#### Task instructions:
Read the listing below and copy out each line where the word "without" occurs.

── Dataset extract ──

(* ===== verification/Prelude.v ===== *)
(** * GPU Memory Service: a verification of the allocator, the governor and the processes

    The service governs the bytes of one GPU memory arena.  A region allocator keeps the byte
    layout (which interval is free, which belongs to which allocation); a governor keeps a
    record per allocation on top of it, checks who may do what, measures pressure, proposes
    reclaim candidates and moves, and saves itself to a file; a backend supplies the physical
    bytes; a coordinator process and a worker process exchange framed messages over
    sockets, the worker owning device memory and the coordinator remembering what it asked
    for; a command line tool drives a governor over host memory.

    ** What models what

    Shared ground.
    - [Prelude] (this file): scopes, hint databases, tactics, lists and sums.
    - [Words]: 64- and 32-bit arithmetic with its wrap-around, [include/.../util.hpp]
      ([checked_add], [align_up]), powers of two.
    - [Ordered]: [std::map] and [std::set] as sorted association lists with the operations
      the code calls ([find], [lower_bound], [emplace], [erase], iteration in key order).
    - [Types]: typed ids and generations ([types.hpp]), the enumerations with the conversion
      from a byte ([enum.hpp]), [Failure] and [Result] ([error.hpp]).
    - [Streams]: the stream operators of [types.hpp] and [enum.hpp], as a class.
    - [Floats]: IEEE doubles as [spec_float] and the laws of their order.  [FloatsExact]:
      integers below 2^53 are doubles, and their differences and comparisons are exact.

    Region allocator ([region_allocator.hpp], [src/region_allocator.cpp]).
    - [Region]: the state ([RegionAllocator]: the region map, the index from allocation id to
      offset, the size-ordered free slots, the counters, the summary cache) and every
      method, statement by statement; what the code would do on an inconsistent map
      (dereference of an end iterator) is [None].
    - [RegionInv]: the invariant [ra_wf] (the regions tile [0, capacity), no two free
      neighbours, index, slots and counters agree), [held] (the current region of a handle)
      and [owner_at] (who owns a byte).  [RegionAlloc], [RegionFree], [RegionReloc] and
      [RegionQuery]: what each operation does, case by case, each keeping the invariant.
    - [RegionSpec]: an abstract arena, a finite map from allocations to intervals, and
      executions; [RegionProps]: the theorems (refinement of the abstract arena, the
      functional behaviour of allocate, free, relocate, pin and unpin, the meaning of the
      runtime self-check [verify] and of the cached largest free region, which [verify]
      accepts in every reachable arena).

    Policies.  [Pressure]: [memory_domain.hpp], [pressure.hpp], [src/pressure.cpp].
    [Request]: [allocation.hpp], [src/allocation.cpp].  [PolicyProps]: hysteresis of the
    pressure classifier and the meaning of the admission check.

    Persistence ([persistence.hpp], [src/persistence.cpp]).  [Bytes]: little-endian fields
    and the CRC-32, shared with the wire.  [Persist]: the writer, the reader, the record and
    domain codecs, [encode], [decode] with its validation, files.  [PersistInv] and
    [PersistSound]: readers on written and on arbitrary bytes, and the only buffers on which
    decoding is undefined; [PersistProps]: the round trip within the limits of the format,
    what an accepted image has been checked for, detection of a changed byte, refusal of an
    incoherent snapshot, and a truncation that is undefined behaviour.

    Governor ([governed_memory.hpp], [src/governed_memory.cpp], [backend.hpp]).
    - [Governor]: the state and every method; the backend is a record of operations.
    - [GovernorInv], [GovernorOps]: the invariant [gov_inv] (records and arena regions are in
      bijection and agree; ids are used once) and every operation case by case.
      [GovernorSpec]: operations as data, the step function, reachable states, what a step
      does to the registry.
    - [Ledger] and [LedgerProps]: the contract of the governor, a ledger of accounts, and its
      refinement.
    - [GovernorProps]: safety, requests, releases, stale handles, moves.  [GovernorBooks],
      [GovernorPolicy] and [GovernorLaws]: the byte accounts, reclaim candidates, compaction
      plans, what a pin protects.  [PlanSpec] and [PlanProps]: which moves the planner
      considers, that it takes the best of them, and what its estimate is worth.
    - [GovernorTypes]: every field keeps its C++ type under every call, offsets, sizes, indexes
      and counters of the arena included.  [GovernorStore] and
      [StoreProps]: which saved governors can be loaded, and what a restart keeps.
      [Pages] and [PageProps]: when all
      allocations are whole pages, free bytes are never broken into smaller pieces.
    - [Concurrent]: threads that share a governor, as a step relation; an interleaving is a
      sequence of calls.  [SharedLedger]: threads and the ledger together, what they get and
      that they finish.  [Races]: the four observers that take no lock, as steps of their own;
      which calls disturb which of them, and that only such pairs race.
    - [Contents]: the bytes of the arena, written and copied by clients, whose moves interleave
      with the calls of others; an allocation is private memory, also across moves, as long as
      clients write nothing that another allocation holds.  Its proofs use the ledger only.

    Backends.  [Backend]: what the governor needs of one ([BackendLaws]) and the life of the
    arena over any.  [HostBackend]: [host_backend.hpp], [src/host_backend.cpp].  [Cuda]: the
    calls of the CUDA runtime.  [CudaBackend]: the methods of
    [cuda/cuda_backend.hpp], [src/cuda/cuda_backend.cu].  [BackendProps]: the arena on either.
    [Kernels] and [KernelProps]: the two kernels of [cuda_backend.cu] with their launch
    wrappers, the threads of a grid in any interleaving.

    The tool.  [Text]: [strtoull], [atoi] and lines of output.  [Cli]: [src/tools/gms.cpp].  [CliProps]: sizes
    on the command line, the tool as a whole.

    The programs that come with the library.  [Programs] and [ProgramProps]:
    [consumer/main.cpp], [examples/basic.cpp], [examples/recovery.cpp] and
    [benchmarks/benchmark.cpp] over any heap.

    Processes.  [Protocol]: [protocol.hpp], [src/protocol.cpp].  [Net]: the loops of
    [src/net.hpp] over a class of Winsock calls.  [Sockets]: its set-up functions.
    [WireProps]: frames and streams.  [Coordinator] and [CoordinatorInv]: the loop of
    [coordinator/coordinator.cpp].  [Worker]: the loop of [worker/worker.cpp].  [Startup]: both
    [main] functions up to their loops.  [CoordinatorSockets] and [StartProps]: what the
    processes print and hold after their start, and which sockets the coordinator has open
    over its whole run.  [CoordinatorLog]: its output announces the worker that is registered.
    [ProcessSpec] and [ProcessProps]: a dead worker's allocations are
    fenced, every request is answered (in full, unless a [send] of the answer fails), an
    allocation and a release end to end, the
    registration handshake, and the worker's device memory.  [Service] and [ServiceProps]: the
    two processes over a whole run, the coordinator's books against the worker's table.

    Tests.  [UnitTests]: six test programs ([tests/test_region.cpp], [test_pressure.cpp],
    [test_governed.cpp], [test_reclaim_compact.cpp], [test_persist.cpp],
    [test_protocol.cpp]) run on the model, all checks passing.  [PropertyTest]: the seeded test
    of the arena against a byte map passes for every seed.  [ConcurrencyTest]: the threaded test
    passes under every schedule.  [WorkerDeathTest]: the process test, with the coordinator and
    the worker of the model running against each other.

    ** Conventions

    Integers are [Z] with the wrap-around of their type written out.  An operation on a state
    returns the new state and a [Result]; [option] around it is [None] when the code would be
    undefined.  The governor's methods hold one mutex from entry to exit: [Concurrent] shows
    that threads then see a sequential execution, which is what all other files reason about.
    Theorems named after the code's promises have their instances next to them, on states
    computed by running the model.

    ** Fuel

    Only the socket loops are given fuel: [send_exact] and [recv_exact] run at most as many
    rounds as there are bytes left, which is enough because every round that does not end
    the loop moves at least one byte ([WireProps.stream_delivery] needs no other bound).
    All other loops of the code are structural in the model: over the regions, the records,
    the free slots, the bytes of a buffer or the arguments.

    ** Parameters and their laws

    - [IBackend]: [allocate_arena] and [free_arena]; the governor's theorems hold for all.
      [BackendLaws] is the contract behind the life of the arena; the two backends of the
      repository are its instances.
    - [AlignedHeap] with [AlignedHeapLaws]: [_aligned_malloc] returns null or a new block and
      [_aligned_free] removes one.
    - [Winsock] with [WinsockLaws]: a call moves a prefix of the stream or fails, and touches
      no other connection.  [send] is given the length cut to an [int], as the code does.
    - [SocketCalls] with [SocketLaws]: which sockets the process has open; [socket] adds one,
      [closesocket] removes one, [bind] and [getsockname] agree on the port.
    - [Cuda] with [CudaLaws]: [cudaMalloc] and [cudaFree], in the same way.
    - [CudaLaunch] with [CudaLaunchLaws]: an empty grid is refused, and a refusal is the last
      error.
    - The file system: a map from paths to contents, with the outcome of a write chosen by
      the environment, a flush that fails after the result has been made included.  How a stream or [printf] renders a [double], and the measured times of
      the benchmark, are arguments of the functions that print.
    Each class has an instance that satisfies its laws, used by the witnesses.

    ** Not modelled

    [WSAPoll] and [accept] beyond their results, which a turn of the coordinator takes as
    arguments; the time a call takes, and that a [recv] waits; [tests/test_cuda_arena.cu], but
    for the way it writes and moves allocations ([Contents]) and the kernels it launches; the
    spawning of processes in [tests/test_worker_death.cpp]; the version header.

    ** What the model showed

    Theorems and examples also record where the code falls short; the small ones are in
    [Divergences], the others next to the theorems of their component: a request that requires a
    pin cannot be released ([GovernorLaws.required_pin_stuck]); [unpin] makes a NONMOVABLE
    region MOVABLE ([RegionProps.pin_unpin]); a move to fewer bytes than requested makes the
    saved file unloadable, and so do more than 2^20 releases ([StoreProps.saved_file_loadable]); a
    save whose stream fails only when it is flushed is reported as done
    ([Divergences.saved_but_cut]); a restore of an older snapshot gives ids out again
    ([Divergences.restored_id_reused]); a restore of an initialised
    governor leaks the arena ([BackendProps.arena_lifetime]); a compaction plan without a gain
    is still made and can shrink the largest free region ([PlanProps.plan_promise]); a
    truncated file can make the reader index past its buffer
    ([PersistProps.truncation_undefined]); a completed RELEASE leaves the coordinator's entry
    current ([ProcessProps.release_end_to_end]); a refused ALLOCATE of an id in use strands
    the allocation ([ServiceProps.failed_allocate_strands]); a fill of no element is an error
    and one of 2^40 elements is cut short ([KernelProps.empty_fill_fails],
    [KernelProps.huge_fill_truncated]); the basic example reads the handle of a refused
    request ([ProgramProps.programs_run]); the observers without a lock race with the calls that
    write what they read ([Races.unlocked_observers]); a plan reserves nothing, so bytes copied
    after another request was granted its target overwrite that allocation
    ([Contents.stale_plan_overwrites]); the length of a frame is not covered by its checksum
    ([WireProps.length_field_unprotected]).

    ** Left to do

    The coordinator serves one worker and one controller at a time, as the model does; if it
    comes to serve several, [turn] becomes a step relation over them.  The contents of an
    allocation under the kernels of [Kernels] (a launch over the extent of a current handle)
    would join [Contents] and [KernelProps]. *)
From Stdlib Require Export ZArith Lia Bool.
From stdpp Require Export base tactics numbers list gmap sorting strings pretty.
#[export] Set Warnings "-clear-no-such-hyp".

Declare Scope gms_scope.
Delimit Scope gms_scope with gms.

───

#### Response box:
    governor leaks the arena ([BackendProps.arena_lifetime]); a compaction plan without a gain
    request ([ProgramProps.programs_run]); the observers without a lock race with the calls that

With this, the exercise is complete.